You can do better and just concatenate the binary value from the x- and y co-oordinates. Instead of a straight line it orders the points along a z-curve. Then you can compute the upper bounds with the mostsignificant bits. The z-curve is often use in mapping applications:http://msdn.microsoft.com/en-us/library/bb259689.aspx.

-1
votes

The way I read your algorithm you are discriminating the values along a line with a slope of -1 that are similar to your point. i.e. if your point is 2,2 you would look at points 1,3 0,4 and -1,5 and likely miss points closer. Most algorithms to solve this are O(n) which isn't terribly bad.

A simple algorithm to solve this problem is to keep a priority queue of the closest ten and a measurement of the furthest distance of the ten points as you iterate over the set. If the x or y value is not within the furthest distance discard it immediately. Otherwise calculate it with whatever distance measurement your using and see if it gets inserted into the queue. If so update your furthest on top ten threshold and continue iterating.

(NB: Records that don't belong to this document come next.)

(** * The HD-key extension of the keystore

    A shallow embedding of the Go code that
    [_assets/patches/geth/0000-accounts-hd-keys.patch] adds to the
    [accounts/keystore] package: [newKeyFromExtendedKey] (key.go),
    [ImportExtendedKey], [IncSubAccountIndex], [zeroKey] (keystore.go),
    [EncryptExtendedKey], [DecryptKey], [decryptExtendedKey], [getKDFKey]
    (keystore_passphrase.go).

    Conventions of the embedding.
    - A Go [string] and a [[]byte] are both sequences of bytes; [[]byte(s)] is
      [list_byte_of_string s] and [string(b)] is [string_of_list_byte b].
    - A Go function returning [(T, error)] returns a [result T]; where the
      value returned next to a non-nil error is observable ([&Key{}],
      [accounts.Account{}]) the pair is kept as [T * option error].
    - A run-time panic (failed type assertion, slice bound) is the error
      [ErrPanic]: nothing in this code recovers, so it unwinds like an
      error no caller handles.
    - Calls that draw randomness or read the clock take what they drew as
      an argument.
    - Functions of other packages (scrypt, AES, Keccak, encoding/json,
      extkeys, the account cache, the key storage) are fields of the
      interface classes below; what is assumed of them is stated at each
      theorem that needs it. *)

From Stdlib Require Import ZArith List Bool Lia QArith.
From Stdlib.Strings Require Import String Ascii Byte.
From stdpp Require Import base option list gmap strings.

Local Open Scope Z_scope.
Local Open Scope string_scope.
Local Open Scope list_scope.

(** ** Errors and results *)

Inductive error : Type :=
| ErrDecrypt                          (* keystore.ErrDecrypt *)
| ErrVersionNotSupported (v : Z)      (* fmt.Errorf("Version not supported: %v", v) *)
| ErrCipherNotSupported (c : string)  (* fmt.Errorf("Cipher not supported: %v", c) *)
| ErrUnsupportedKDF (k : string)      (* fmt.Errorf("Unsupported KDF: %s", k) *)
| ErrInvalidByte (c : ascii)          (* hex.InvalidByteError *)
| ErrLength                           (* hex.ErrLength *)
| ErrPanic (msg : string)             (* run-time panic *)
| ErrExternal (msg : string).         (* an error value of another package *)

Inductive result (A : Type) : Type :=
| Ok (a : A)
| Err (e : error).
Arguments Ok {A} a.
Arguments Err {A} e.

#[global] Instance result_ret : MRet result := @Ok.

#[global] Instance result_bind : MBind result := fun A B f r =>
  match r with
  | Ok a => f a
  | Err e => Err e
  end.

(** Exposes the [match] behind every [x ← r; k]. *)
Ltac unfold_bind := unfold mbind, result_bind in *.

(** The spec's error classes: AuthenticationError is [ErrDecrypt];
    UnsupportedFormatError is one of the three errors naming an identifier. *)
Definition UnsupportedFormatError (e : error) : Prop :=
  match e with
  | ErrVersionNotSupported _ | ErrCipherNotSupported _ | ErrUnsupportedKDF _ => True
  | _ => False
  end.

#[global] Instance byte_eq_dec : EqDecision byte := Byte.byte_eq_dec.

(** [b[lo:hi]] on a slice whose capacity is its length: a panic when [hi]
    is past the end. *)
Definition slice (b : list byte) (lo hi : nat) : result (list byte) :=
  if (hi <=? length b)%nat then Ok (take (hi - lo) (drop lo b))
  else Err (ErrPanic "slice bounds out of range").

(** ** encoding/hex *)

Module hex.

Definition hextable : string := "0123456789abcdef".

Definition digit (n : N) : ascii :=
  match String.get (N.to_nat n) hextable with
  | Some c => c
  | None => "0"%char
  end.

Definition fromHexChar (c : ascii) : option N :=
  let n := N_of_ascii c in
  if ((48 <=? n) && (n <=? 57))%N then Some (n - 48)%N
  else if ((97 <=? n) && (n <=? 102))%N then Some (n - 97 + 10)%N
  else if ((65 <=? n) && (n <=? 70))%N then Some (n - 65 + 10)%N
  else None.

Definition byte_of_nibbles (a b : N) : byte :=
  match Byte.of_N (a * 16 + b) with
  | Some x => x
  | None => x00
  end.

Fixpoint EncodeToString (src : list byte) : string :=
  match src with
  | [] => EmptyString
  | b :: rest =>
      let v := Byte.to_N b in
      String (digit (v / 16)) (String (digit (v mod 16)) (EncodeToString rest))
  end.

Fixpoint DecodeString (s : string) : result (list byte) :=
  match s with
  | EmptyString => Ok []
  | String p EmptyString =>
      match fromHexChar p with
      | None => Err (ErrInvalidByte p)
      | Some _ => Err ErrLength
      end
  | String p (String q rest) =>
      match fromHexChar p with
      | None => Err (ErrInvalidByte p)
      | Some a =>
          match fromHexChar q with
          | None => Err (ErrInvalidByte q)
          | Some b =>
              match DecodeString rest with
              | Ok bs => Ok (byte_of_nibbles a b :: bs)
              | Err e => Err e
              end
          end
      end
  end.

End hex.

(** ** Data of the packages the patch uses *)

(** A value of type [interface{}]: what a [map[string]interface{}] holds,
    built by the code ([int], [string]) or decoded from JSON ([float64],
    [string]). *)
Inductive any : Type :=
| AInt (n : Z)
| AFloat64 (f : Q)
| AString (s : string)
| AOther.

If your points are pre-sorted on one of the axes you can further optimize the algorithm by starting at the matching the point on that axis and radiate outward until you are at a difference greater than the distance from your tenth closest point. I did not include sorting in the description in the paragraph above because sorting is O(nlogn) which is slower than O(n). If you are doing this multiple times on the same set then it could be beneficial to sort it.